Blu-ray Review
OT: Nightcrawler
Geschäft mit dem Tod
Für die Quote und seinen Erfolg tut Louis Bloom alles.
Inhalt
„Je blutiger, desto besser“ – die Aussage eines Tatort-Paparazzo fasziniert Louis Bloom. Der hält sich bisher mit dem Diebstahl von Kanaldeckeln und Maschendrahtzäunen über Wasser – Zeug, das er dann an Schrottverwerter verhökert. Da der bedingt skrupellose Lou ohnehin ein Nachtmensch ist, ist für ihn in diesem Moment klar: Das muss er auch machen. Also besorgt er sich einen Scanner, der den Polizeifunk empfängt sowie einen Camcorder und fährt mit seinem abgewrackten Kleinwagen sämtliche Ereignisse ab, die er per Funk mitbekommt. Dumm, dass ihn die Polizei dauernd wegschickt und er mit seinem Equipment nicht mal richtig zurechtkommt. Im Spiel mit den professionellen Berichterstattern, die ihm selbstredend nicht wohlgesonnen sind, scheint er zunächst keine Chance. Doch als er einen Schritt näher ans Geschehen rückt, kauft ihm die Nachrichtenproduzentin Nina die blutigen Aufnahmen ab. Sie gibt ihm auch Tipps, wie er seine Arbeit „perfektionieren“ kann. Fortan ist Lou mit seiner Kamera einfach immer dort, wo es möglichst drastisch zugeht und hält noch drauf, wo seine Kollegen Abstand halten. Doch das Geschäft ist hart und um weiterhin erfolgreich zu sein, beginnt Louis, die Tatsachen zu seinen Gunsten zurecht zu biegen …

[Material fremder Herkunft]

Fixpoint object {T : Type} (fields : list (field T))
  (members : list (string * value)) (target : T) (saved : option error)
  : T * option error :=
  match members with
  | [] => (target, saved)
  | (key, v) :: rest =>
      match lookupField fields key with
      | Some f =>
          let '(target, saved) := store f v target saved in
          object fields rest target saved
      | None => object fields rest target saved
      end
  end.

Definition structValue {T : Type} (type : string) (fields : list (field T))
  : decoder T :=
  fun v target saved =>
  match v with
  | JObject members => object fields members target saved
  | JNull => (target, saved)
  | _ => (target, saveError saved (UnmarshalTypeError (kind v) type))
  end.

(** The decoder of a field of type [F] inside a struct of type [T]. *)
Definition inField {T F : Type} (get : T -> F) (set : F -> T -> T)
  (d : decoder F) : decoder T :=
  fun v target saved =>
  let '(x, saved) := d v (get target) saved in (set x target, saved).

End json.

(** A JSON text written with apostrophes in the place of double quotes. *)
Definition dq (s : string) : string :=
  of_chars (map (fun c => if Ascii.eqb c "'"%char then "034"%char else c)
                (chars s)).



(** ** Errors and results *)

(** The Go [error] values of this development, by where they are made. *)
Inductive error :=
| RequestError (msg : string)
| TransportError (msg : string)
| StatusError (url : string) (code : Z) (body : bytes)
| JSONError (e : json.error)
| DateTimeError (msg : string).

(** The error taxonomy of the specification. *)
Inductive ErrorKind :=
| ConfigurationError
| TokenExchangeError
| UserInfoFetchError
| NormalizationError
| NotFoundError
| Cancelled.

(** An error made while the profile is requested (building the request,
    the transport, a refused status) is a [UserInfoFetchError]; one made
    while the payload is turned into an identity is a
    [NormalizationError]. *)
Definition kindOf (e : error) : ErrorKind :=
  match e with
  | RequestError _ | TransportError _ | StatusError _ _ _ => UserInfoFetchError
  | JSONError _ | DateTimeError _ => NormalizationError
  end.

Inductive result (A : Type) :=
| Ok (a : A)
| Err (e : error).
Arguments Ok {A}.
Arguments Err {A}.

(** ** time, oauth2, types *)

Module time.

(** [time.Time] as the nanoseconds since the zero time; the zero value of
    the type is that instant. *)
Definition Time : Type := Z.

End time.

Module oauth2.

(** The token a method receives through its pointer, which is taken not to
    be nil.  [Claims] is the payload of the identity claims that came with
    the token response, as JSON bytes. *)
Record Token := {
  AccessToken : string;
  RefreshToken : string;
  Expiry : time.Time;
  Claims : bytes;
}.

End oauth2.

Module types.

(** Modelled from the spec: the canonical timestamp type [types.DateTime]
    (tools/types is not among the sources), a wrapper of a point in time
    whose zero value wraps the zero time. *)
Record DateTime := { Time : time.Time }.

Definition zero : DateTime := {| Time := 0 |}.

(** Modelled from the spec: [types.ParseDateTime], which parses its
    argument "into a canonical timestamp type" and returns a value and an
    error.  Nothing more is said of it, so it is a parameter of what
    follows. *)
Class Parser := ParseDateTime : time.Time -> DateTime * option error.

End types.

(** ** net/http *)

(** [context.Context]; the constructor stores [context.Background()]. *)
Inductive Context := Background.

Module http.

Record Request := {
  Method : string;
  URL : string;
  Header : gmap string (list string);
}.

Record Response := {
  StatusCode : Z;
  Body : bytes;
}.

(** [textproto.CanonicalMIMEHeaderKey] on keys made of letters, digits
    and hyphens: upper case at the start and after a hyphen, lower case
    elsewhere. *)
Fixpoint canonical (upper : bool) (s : list ascii) : list ascii :=
  match s with
  | [] => []
  | c :: rest =>
      let c' :=
        if upper && in_range 97 122 c then byte_of_Z (byteZ c - 32)
        else if negb upper && in_range 65 90 c then byte_of_Z (byteZ c + 32)
        else c in
      c' :: canonical (in_range 45 45 c) rest
  end.

Definition CanonicalMIMEHeaderKey (s : string) : string :=
  of_chars (canonical true (chars s)).

(** [req.Header.Set(key, value)] *)
Definition Set_ (key value : string) (req : Request) : Request :=
  {| Method := Method req; URL := URL req;
     Header := <[CanonicalMIMEHeaderKey key := [value]]> (Header req) |}.

Definition stringContainsCTLByte (s : string) : bool :=
  existsb (fun c => (byteZ c <? 32) || (byteZ c =? 127)) (chars s).

(** [http.NewRequestWithContext(ctx, method, url, nil)] for a valid method.
    It fails on a nil context and on a URL that [url.Parse] rejects; of the
    latter only the check for control bytes is modelled, which is exact on
    the empty URL, the only one passed to it here. *)
Definition NewRequestWithContext (c : option Context) (method url : string)
  : result Request :=
  match c with
  | None => Err (RequestError "net/http: nil Context")
  | Some _ =>
      if stringContainsCTLByte url
      then Err (RequestError "net/url: invalid control character in URL")
      else Ok {| Method := method; URL := url; Header := ∅ |}
  end.

End http.

(** ** The world: the HTTP client capability

    [transport] answers a request with a response or a transport error;
    [sent] records the requests handed to it, oldest first. *)
Record World := {
  transport : http.Request -> http.Response + string;
  sent : list http.Request;
}.

Definition M (A : Type) : Type := World -> result A * World.

#[global] Instance M_ret : MRet M := fun A a w => (Ok a, w).
#[global] Instance M_bind : MBind M := fun A B k m w =>
  match m w with
  | (Ok a, w') => k a w'
  | (Err e, w') => (Err e, w')
  end.

Definition fail {A : Type} (e : error) : M A := fun w => (Err e, w).

(** A Go call that returns [(value, error)] without touching the world. *)
Definition lift {A : Type} (r : result A) : M A := fun w => (r, w).

(** [if err := json.Unmarshal(data, &target); err != nil { return nil, err }] *)
Definition unmarshal {T : Type} (d : json.decoder T) (data : bytes)
  (target : T) : M T :=
  match json.Unmarshal d data target with
  | (_, Some err) => fail (JSONError err)
  | (target, None) => mret target
  end.

(** [client.Do(req)] *)
Definition Do (req : http.Request) : M http.Response := fun w =>
  let w' := {| transport := transport w; sent := sent w ++ [req] |} in
  match transport w req with
  | inl res => (Ok res, w')
  | inr msg => (Err (TransportError msg), w')
  end.

(** ** Package auth *)

(** Modelled from the spec: the Canonical Identity [AuthUser] (declared
    outside the sources), with the fields of the data model. *)
Record AuthUser := {
  Id : string;
  Name : string;
  Username : string;
  Email : string;
  AvatarURL : string;
  RawUser : option (gmap string json.any);
  AccessToken : string;
  RefreshToken : string;
  Expiry : types.DateTime;
}.

Definition setExpiry (d : types.DateTime) (u : AuthUser) : AuthUser :=
  {| Id := Id u; Name := Name u; Username := Username u; Email := Email u;
     AvatarURL := AvatarURL u; RawUser := RawUser u;
     AccessToken := AccessToken u; RefreshToken := RefreshToken u;
     Expiry := d |}.
Lemma handle_rename_one_more (fuel : nat) (h : host) (hdr : fuse_in_header)
    (np : ptr) (newdir : Z) (oldname newname : string) (w w' : state) :
  handle_rename fuel h hdr np newdir oldname newname w = Ok w' ->
  one_more w w'.
Proof.
  intros E. unfold handle_rename in E.
  apply bind_ok in E as (target & _ & E).
  destruct (target =? NULL);
    [injection E as <-; apply chan_write_one_more |].
  apply bind_ok in E as (oldpath & _ & E).
  destruct (lookup_by_inode w newdir =? NULL);
    [injection E as <-; apply chan_write_one_more |].
  apply bind_ok in E as (newpath & _ & E).
  apply bind_ok in E as (t & _ & E).
  apply bind_ok in E as ([removed w1] & E1 & E).
  unfold remove_child in E1. apply bind_ok in E1 as (p & _ & E1).
  apply remove_child_loop_quiet in E1.
  destruct (removed =? NULL).
  { injection E as <-. apply (quiet_one_more _ _ _ E1).
    apply chan_write_one_more. }
  apply bind_ok in E as ([renamed w2] & E2 & E).
  apply rename_node_quiet in E2.
  destruct (negb renamed).
  { injection E as <-. apply (quiet_one_more _ _ _ (quiet_trans _ _ _ E1 E2)).
    apply chan_write_one_more. }
  apply bind_ok in E as (w3 & E3 & E). apply add_node_to_parent_quiet in E3.
  destruct (sys (h_rename h oldpath newpath) w3) as [res w4] eqn:S4.
  apply sys_quiet in S4. injection E as <-.
  apply (quiet_one_more _ w4); [| apply chan_write_one_more].
  unfold quiet in *. congruence.
Qed.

Dan Gilroy (Autor von Das Bourne-Vermächtnis) legt mit Nightcrawler – Jede Nacht hat ihren Preis ein fiebriges, düsteres Regiedebut vor, das sich eines kontroversen Themas bedient und die dreckige Seite einer Stadt zeigt, die gerne Vorzeige-Metropole wäre. Gleichzeitig ist sein Film eine offensive Kritik an heutiger Nachrichtenberichterstattung und unserer voyeuristischen Gesellschaft, die nach Situationen wie jenen, die Lou auf Video festhält, giert. Das Phänomen der „Gaffer“, die bei Verkehrsunfällen für lange Staus sorgen, die Liebhaber möglichst schundiger Reality-Soaps und der harte Konkurrenzkampf unter den Sendern, für Quote so ziemlich alles zu tun und zu zeigen, wird dem Zuschauer in Nightcrawler auf intensivste Weise vor Augen geführt. Es dauert nicht lange und man fühlt sich angewidert von Lous Arbeit, die stellvertrend für eine Gesellschaft steht, die durch und durch pervertiert zu sein scheint. Lou sind die Bilder, die er einfängt, wichtiger als alles andere. Auf die Idee, selbst Erste Hilfe zu leisten, kommt er zu keinem Zeitpunkt. Im Gegenteil: Für eine gute Aufnahme verändert er auch schon mal die Position der Opfer. Jetzt könnte man meinen, Nightcrawler wäre eine gefährliche Versuchung, ein Film, der die ohnehin schon vorhandene Neigung zur Sensastionslust noch steigert, ja sie protegiert – das Gegenteil ist der Fall: Wer nach diesen zwei Stunden beim nächsten Unfall auf der Autobahn noch sein Tempo verlangsamt, um möglichst einen Blick zu erhaschen, der ist nicht besser als Lou oder Nachrichtenproduzentin Nina.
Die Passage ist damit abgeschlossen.